▶ **WHAT IS EXPECTED**
This exercise asks for a copy of each line in the records below with the word "agentRouteFromModel" in it.

*** DATA EXTRACTS ***

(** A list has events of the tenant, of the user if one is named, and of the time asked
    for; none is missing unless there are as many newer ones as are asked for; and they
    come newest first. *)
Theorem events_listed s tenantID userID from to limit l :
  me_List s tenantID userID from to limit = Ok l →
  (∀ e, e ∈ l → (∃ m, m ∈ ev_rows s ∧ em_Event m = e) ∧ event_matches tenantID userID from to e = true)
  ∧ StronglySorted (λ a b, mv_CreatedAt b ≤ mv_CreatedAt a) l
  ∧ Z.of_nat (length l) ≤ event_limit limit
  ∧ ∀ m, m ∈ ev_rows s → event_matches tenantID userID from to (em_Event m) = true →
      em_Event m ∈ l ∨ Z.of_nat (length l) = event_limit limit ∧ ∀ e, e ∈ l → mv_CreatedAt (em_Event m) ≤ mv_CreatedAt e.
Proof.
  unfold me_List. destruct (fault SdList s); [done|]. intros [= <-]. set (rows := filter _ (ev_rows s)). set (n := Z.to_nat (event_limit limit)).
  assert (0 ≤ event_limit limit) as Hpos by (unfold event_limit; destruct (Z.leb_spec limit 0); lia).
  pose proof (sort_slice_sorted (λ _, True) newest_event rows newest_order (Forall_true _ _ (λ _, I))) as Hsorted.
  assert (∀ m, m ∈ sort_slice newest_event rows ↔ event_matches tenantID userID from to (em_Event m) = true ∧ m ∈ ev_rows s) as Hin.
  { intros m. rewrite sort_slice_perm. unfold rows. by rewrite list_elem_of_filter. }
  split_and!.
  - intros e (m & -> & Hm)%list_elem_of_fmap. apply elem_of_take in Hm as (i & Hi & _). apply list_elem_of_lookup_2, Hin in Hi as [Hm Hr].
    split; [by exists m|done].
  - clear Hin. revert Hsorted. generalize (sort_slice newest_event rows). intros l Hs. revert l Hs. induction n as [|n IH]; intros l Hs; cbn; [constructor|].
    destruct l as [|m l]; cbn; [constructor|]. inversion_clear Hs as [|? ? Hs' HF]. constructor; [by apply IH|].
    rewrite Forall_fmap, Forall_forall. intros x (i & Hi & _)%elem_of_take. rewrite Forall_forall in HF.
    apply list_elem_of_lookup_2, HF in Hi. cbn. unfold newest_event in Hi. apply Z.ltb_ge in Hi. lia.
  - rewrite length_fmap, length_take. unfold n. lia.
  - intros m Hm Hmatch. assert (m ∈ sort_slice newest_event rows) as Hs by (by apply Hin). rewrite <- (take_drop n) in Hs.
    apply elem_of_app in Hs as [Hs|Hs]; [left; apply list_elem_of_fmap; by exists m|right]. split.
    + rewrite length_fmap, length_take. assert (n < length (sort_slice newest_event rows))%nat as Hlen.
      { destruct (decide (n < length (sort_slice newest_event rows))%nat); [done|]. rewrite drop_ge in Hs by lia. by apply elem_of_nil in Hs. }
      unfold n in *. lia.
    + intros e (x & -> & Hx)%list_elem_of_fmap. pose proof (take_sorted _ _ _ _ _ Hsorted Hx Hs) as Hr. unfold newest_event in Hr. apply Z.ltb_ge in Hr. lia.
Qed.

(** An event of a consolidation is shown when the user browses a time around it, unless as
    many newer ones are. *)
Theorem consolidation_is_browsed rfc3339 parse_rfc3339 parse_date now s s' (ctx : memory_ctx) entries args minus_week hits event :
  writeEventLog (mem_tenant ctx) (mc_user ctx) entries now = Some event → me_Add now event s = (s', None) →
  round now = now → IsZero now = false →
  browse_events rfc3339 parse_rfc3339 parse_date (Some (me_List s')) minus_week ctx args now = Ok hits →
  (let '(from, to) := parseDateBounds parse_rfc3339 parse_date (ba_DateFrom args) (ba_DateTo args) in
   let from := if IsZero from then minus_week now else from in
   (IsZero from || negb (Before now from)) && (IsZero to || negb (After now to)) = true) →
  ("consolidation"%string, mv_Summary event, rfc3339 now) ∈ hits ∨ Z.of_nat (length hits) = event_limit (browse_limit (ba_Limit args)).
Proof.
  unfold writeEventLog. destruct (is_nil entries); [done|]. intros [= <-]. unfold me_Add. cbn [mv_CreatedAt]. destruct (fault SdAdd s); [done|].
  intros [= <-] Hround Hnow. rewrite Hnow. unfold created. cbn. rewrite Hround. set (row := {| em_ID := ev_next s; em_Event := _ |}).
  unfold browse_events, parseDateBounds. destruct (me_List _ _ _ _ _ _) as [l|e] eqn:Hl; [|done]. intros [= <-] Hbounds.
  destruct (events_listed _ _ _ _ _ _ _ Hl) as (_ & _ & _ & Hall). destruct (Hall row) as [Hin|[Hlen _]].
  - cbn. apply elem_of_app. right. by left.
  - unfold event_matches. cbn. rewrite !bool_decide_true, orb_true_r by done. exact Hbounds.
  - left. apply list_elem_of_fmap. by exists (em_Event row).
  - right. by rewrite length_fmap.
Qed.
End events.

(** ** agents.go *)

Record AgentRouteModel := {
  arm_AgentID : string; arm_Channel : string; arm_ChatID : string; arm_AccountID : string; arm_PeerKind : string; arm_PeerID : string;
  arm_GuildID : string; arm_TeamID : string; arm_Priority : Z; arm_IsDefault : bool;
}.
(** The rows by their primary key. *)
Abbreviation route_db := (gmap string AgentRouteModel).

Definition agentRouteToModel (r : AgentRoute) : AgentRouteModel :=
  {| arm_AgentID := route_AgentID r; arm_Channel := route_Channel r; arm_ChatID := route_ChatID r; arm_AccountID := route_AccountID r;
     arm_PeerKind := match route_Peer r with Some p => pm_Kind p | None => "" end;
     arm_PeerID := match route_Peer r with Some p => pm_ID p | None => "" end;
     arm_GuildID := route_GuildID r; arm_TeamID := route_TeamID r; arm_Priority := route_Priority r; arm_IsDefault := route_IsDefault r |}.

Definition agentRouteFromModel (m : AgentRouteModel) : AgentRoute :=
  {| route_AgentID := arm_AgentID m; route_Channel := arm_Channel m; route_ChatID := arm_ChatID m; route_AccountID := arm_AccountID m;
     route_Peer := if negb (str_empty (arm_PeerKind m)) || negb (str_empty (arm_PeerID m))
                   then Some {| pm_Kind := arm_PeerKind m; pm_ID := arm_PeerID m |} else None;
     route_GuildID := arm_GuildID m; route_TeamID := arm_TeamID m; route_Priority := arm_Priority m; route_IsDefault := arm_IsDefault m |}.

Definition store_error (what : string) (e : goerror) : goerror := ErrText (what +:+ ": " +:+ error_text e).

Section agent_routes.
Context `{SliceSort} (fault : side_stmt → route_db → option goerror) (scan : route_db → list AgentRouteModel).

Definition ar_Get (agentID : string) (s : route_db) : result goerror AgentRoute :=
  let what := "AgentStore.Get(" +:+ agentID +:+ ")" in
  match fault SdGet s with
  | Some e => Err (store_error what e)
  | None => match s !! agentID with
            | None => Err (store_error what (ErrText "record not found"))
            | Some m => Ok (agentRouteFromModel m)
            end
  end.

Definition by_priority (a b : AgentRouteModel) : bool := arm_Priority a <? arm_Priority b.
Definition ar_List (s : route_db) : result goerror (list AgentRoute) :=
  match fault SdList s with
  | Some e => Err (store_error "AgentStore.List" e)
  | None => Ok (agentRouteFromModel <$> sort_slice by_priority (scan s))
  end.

*** End of DATA EXTRACTS ***

▶ **RESPONSE TO THE EXERCISE**
Definition agentRouteFromModel (m : AgentRouteModel) : AgentRoute :=
            | Some m => Ok (agentRouteFromModel m)
  | None => Ok (agentRouteFromModel <$> sort_slice by_priority (scan s))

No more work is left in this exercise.